Ce projet de loi, la Loi sur la transparence des prix du logement, exigerait que quiconque utilise un algorithme pour recommander ou fixer des prix pour le logement locatif divulgue clairement qu'un algorithme a été utilisé pour établir les tarifs mensuels. Le projet de loi définit un "algorithme de tarification" comme tout processus computationnel, y compris les processus d'apprentissage automatique ou d'autres techniques d'intelligence artificielle, qui traite des données pour recommander ou fixer un prix ou un terme commercial.
La Commission fédérale du commerce (CFC) appliquerait l'exigence de divulgation et traiterait les violations comme des actes ou pratiques déloyaux ou trompeurs en vertu de la Loi sur la CFC. Les États pourraient intenter des actions civiles au nom de leurs résidents (parens patriae) pour arrêter les violations, faire respecter la conformité ou obtenir des dommages et intérêts et d'autres recours, avec notification à la CFC. La CFC peut intervenir dans de telles actions étatiques et la CFC ou le ministère de la Justice des États-Unis peuvent limiter les actions des États pendant qu'une action fédérale est en cours.
Le projet de loi crée un droit d'action privé.
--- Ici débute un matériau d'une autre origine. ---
(* ===== verification/ShaMapHash.v ===== *)
(** * The state tree: hashes

    Hashing and sharing a changed tree leaves its items alone and gives every node the
    hash that its items determine. *)

From S2P Require Import Prelude HsTypes ShaMapNode ShaMap ShaMapRep ShaMapProps ShaMapOps.
From coqutil Require Import Datatypes.RecordSetters.
Import DoubleBraceUpdate.

#[local] Open Scope Z_scope.

Section Hash.

Context `{Hashers}.

(** ** Lists over the branches *)

Lemma branch_lookup {A} (f : Z -> A) i : (i < 16)%nat -> (f <$> all_branches) !! i = Some (f (Z.of_nat i)).
Proof. intros Hi. do 16 (destruct i as [|i]; [done|]). lia. Qed.

Lemma branch_list {A} (f : Z -> A) l :
  length l = 16%nat -> (forall b, 0 <= b < 16 -> l !! Z.to_nat b = Some (f b)) -> l = f <$> all_branches.
Proof.
  intros Hl Hb. apply list_eq. intros i. destruct (decide (i < 16)%nat) as [Hi|Hi].
  - rewrite branch_lookup by done. rewrite <- (Nat2Z.id i) at 1. apply Hb. lia.
  - rewrite !lookup_ge_None_2; [done| |lia]. rewrite length_fmap. by apply not_lt.
Qed.

(** ** Hashes of representations *)

Lemma Rep_hash fetch d p n m : Rep fetch d p n m -> getSeq n = 0 -> (0 < d)%nat -> getNodeHash n = tree_hash (64 - d) m.
Proof.
  intros HR Hs Hd. destruct n as [t|n].
  - apply Rep_leaf_inv in HR as (-> & _ & _ & Hh & _). by rewrite tree_hash_singleton.
  - apply Rep_open in HR as [HF _]. destruct (fd_own _ _ _ _ _ HF) as [E|[_ E]]; [|done]. destruct d; [lia|done].
Qed.

Section Fetch.

Context (fetch : Z -> option Node).

Lemma getChild_shareChild b c n b' :
  0 <= b < 16 -> 0 <= b' < 16 -> length (in_children n) = 16%nat ->
  getChild (shareChild b c n) b' = if decide (b' = b) then Some c else getChild n b'.
Proof.
  intros Hb Hb' Hl. unfold getChild, shareChild. simpl. case_decide as E.
  - subst. by rewrite list_lookup_insert_eq by lia.
  - rewrite list_lookup_insert_ne; [done | lia].
Qed.

(** A child at hand is replaced by one with the same items. *)
Lemma Open_shareChild d p n m b c0 c :
  Open fetch d p n m -> in_seq n <> 0 -> 0 <= b < 16 -> getChild n b = Some c0 -> sub d b m <> ∅ ->
  Rep fetch (S d) (16 * p + b) c (sub d b m) -> getSeq c = 0 -> Open fetch d p (shareChild b c n) m.
Proof.
  intros [HF Hc] Hs Hb Hg Hne HR Hc0. pose proof (fd_children _ _ _ _ _ HF) as Hl.
  assert (Hgc : forall b', 0 <= b' < 16 -> getChild (shareChild b c n) b' = if decide (b' = b) then Some c else getChild n b').
  { intros b' Hb'. by apply getChild_shareChild. }
  split; [split|]; try (by destruct HF).
  - simpl. by rewrite length_insert.
  - intros b' Hb' He. rewrite Hgc by done. case_decide; [by subst|]. by apply (fd_none _ _ _ _ _ HF).
  - intros b' Hb' Hne'. unfold resolve. rewrite Hgc by done. case_decide; [done|]. by apply (fd_some _ _ _ _ _ HF).
  - intros b' Hb' Hne'. rewrite Hgc by done. destruct (fd_hash _ _ _ _ _ HF b' Hb' Hne') as [[? ?]|[? ?]]; [left|right].
    + split; [done|]. case_decide as E; [|done]. intros c' [= <-]. subst b'. by apply (Rep_hash fetch (S d) (16 * p + b)); [| |lia].
    + by case_decide.
  - intros b' c' Hb' Hne'. unfold resolve. rewrite Hgc by done. case_decide as E; [intros [= ->]; by subst|]. by apply Hc.
Qed.

(** A node whose children at hand are all shared. *)
Definition Settled (n : InnerNode Node) : Prop := forall b c, 0 <= b < 16 -> getChild n b = Some c -> getSeq c = 0.

Lemma getChild_range n b c :
  getChild n b = Some c -> length (in_children n) = 16%nat -> exists b', 0 <= b' < 16 /\ getChild n b' = Some c.
Proof.
  intros Hg Hl. exists (Z.of_nat (Z.to_nat b)). unfold getChild in *. rewrite Nat2Z.id. split; [|done].
  destruct (in_children n !! Z.to_nat b) eqn:E; [|done]. apply lookup_lt_Some in E. lia.
Qed.

Lemma zip_hash_lookup n b :
  0 <= b < 16 -> length (in_hashes n) = 16%nat -> length (in_children n) = 16%nat ->
  zip_with (fun h c => match c with Some c => getNodeHash c | None => h end) (in_hashes n) (in_children n) !! Z.to_nat b
  = Some (match getChild n b with Some c => getNodeHash c | None => getChildHash n b end).
Proof.
  intros Hb H1 H2. rewrite lookup_zip_with. unfold getChild, getChildHash.
  destruct (lookup_lt_is_Some_2 (in_hashes n) (Z.to_nat b)) as [h Eh]; [lia|].
  destruct (lookup_lt_is_Some_2 (in_children n) (Z.to_nat b)) as [c Ec]; [lia|]. rewrite Eh, Ec. simpl. by destruct c.
Qed.

Lemma settled_hashes d p n m :
  Open fetch d p n m -> Settled n ->
  zip_with (fun h c => match c with Some c => getNodeHash c | None => h end) (in_hashes n) (in_children n)
  = (fun b => tree_hash (63 - d) (sub d b m)) <$> all_branches.
Proof.
  intros [HF Hc] Hs. pose proof (fd_hashes _ _ _ _ _ HF) as H1. pose proof (fd_children _ _ _ _ _ HF) as H2.
  apply branch_list; [rewrite length_zip_with; lia|]. intros b Hb. rewrite zip_hash_lookup by done. f_equal.
  destruct (decide (sub d b m = ∅)) as [E|E].
  - destruct (fd_none _ _ _ _ _ HF b Hb E) as [-> ->]. by rewrite E, tree_hash_empty.
  - destruct (getChild n b) as [c|] eqn:Eg.
    + assert (HR : Rep fetch (S d) (16 * p + b) c (sub d b m)) by (apply Hc; [done..|]; unfold resolve; by rewrite Eg).
      rewrite (Rep_hash _ _ _ _ _ HR); [done | by apply (Hs b) | lia].
    + destruct (fd_hash _ _ _ _ _ HF b Hb E) as [[-> _]|[[? Ex] _]]; [done|]. congruence.
Qed.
Une personne lésée par une violation peut poursuivre en justice devant un tribunal fédéral pour obtenir une injonction, des dommages-intérêts réels, ou au moins 10 000 $ par violation, et les tribunaux doivent accorder les frais et les honoraires d'avocat raisonnables au plaignant gagnant. Une poursuite privée doit être déposée dans les 2 ans suivant la découverte ou la découverte raisonnable de la violation.
Aucune information publique disponible.